The recent government shutdown, the longest in American history, dominated national headlines for its impact on the lives of 800,000 federal workers and their families. The shutdown’s effects made waves across the nation, extending beyond furloughed workers to government contractors, small businesses and all Americans who depend on a functioning government, whether that is to travel safely by air, get a loan or receive a tax refund. With the threat of another government shutdown looming, it is important to remember what is at stake. The shutdown not only withheld the paychecks of hundreds of thousands of federal employees, but also jeopardized the health and wellbeing of thousands of individuals with complex health and social needs. It also left a lasting impact on the overall health of the nation.
In some cases, the impact on health was due to a loss of health care services. Many major health programs were unaffected by the shutdown, but for those that were the impact was severe. Health services for Native Americans were deeply impacted. In some areas, the lapse in funding for Indian Health Services caused clinics serving indigenous people to face the possibility of suspending services.
Furloughed federal workers also saw direct impacts on their access to health care due to missed paychecks. Some workers rationed their prescriptions until they could be paid again, while others were unable to get proper treatment or complete diagnostic testing. Delaying treatment and rationing medication could leave a lasting impact on an individual’s health beyond the shutdown.
The impact of the shutdown for people with complex health and social needs extended beyond the loss of health care. As we know, services the doctor’s office or the hospital provide are not the only driver of health. Social and economic factors, such as housing and food, are also important drivers of health and in this regard, the impacts of the shutdown were profound.
Funding for several Department of Housing and Urban Development (HUD) programs either lapsed or expired, which imperiled more than 70,000 low-income renters. Affected programs included Section 8 Project-Based Rental Assistance (which allows low-income families, seniors and individuals with disabilities to afford housing in the private market), Section 202 Housing for the Elderly (which subsidizes supportive housing for low-income seniors), disaster relief funding and rural housing assistance. Lapses in government contracts with private property owners meant that many individuals faced having to cover the subsidized portion of their rent out of pocket and forgo other necessities, or risk eviction and possible homelessness.

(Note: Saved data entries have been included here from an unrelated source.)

(** C10.  The instructions given to the agent, the model name given to the
    language model and the text given to [say] are the same in any two
    runs, whatever the two contexts and the two worlds: every such value a
    log shows is the literal of the source, and two runs that succeed show
    the same lists of values. *)
Theorem configuration_independent_of_context
    (W1 W2 : Type)
    (respond1 : forall o : op, W1 -> outcome (res o) * W1)
    (respond2 : forall o : op, W2 -> outcome (res o) * W2)
    (ctx_a ctx_b : JobContext) (w1 : W1) (w2 : W2) :
  (forall x y,
      In x (instructions_in (log_of respond1 ctx_a w1)) ->
      In y (instructions_in (log_of respond2 ctx_b w2)) ->
      x = y /\
      x = "You are a helpful voice assistant. Keep responses concise.") /\
  (forall x y,
      In x (models_in (log_of respond1 ctx_a w1)) ->
      In y (models_in (log_of respond2 ctx_b w2)) ->
      x = y /\ x = "gpt-4") /\
  (forall x y,
      In x (greetings_in (log_of respond1 ctx_a w1)) ->
      In y (greetings_in (log_of respond2 ctx_b w2)) ->
      x = y /\ x = "Hello! How can I help you today?") /\
  (outcome_of respond1 ctx_a w1 = Returned tt ->
   outcome_of respond2 ctx_b w2 = Returned tt ->
   instructions_in (log_of respond1 ctx_a w1) =
     instructions_in (log_of respond2 ctx_b w2) /\
   models_in (log_of respond1 ctx_a w1) =
     models_in (log_of respond2 ctx_b w2) /\
   greetings_in (log_of respond1 ctx_a w1) =
     greetings_in (log_of respond2 ctx_b w2)).
Proof.
  destruct (configuration_of_run W1 respond1 ctx_a w1) as (Hi1 & Hm1 & Hg1 & Hd1).
  destruct (configuration_of_run W2 respond2 ctx_b w2) as (Hi2 & Hm2 & Hg2 & Hd2).
  assert (Hone : forall (l1 l2 : list string) (c x y : string),
             (l1 = [] \/ l1 = [c]) -> (l2 = [] \/ l2 = [c]) ->
             In x l1 -> In y l2 -> x = y /\ x = c).
  { intros l1 l2 c x y [-> | ->] [-> | ->] Hx Hy; cbn in Hx, Hy;
      try contradiction.
    destruct Hx as [<- | []], Hy as [<- | []]. split; reflexivity. }
  split; [| split; [| split]].
  - intros x y. apply Hone; assumption.
  - intros x y. apply Hone; assumption.
  - intros x y. apply Hone; assumption.
  - intros Hs1 Hs2.
    destruct (Hd1 Hs1) as (-> & -> & ->), (Hd2 Hs2) as (-> & -> & ->).
    repeat split.
Qed.

(** ** The guard of the CLI runner *)

Lemma is_main_spec (env : ModuleEnv) :
  is_main env = true <->
  import_meta_url env = ("file://" ++ argv1_text env)%string.
Proof. unfold is_main. apply String.eqb_eq. Qed.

Shelters that served individuals experiencing homelessness lost federal funding (particularly domestic violence shelters since Congress didn’t reauthorize funding for the Violence Against Women Act prior to the shutdown) and were forced to consider cutting staff or tapping into emergency reserves in order to make sure services continued without interruption. With frigid winter temperatures occurring throughout January, forcing individuals to sleep outdoors could have resulted in illness, injury or even death.
Food assistance is another critical support for low-income families and older adults, and the shutdown jeopardized the Supplemental Nutrition Assistance Program (SNAP), the Supplemental Nutrition Program for Women, Infants and Children (WIC), as well as the school lunch program that serves 22 million children. Funding for SNAP and WIC were set to run out if the shutdown had continued into March. These programs are vital for fighting food insecurity, particularly among families with children and low-income seniors. The shutdown risked nutrition assistance for over 40 million people nationwide (approximately 1 in 8 people in the United States)
The extended government shutdown shined a spotlight on the important role government plays in providing services that meet the basic needs of millions of Americans, especially those with complex health and social needs, and the impact these unmet needs have on the health of our nation. We hope policymakers will remember the very human costs that come with shutting down the federal government, and stop using federal funding deadlines as a lever for resolving policy differences.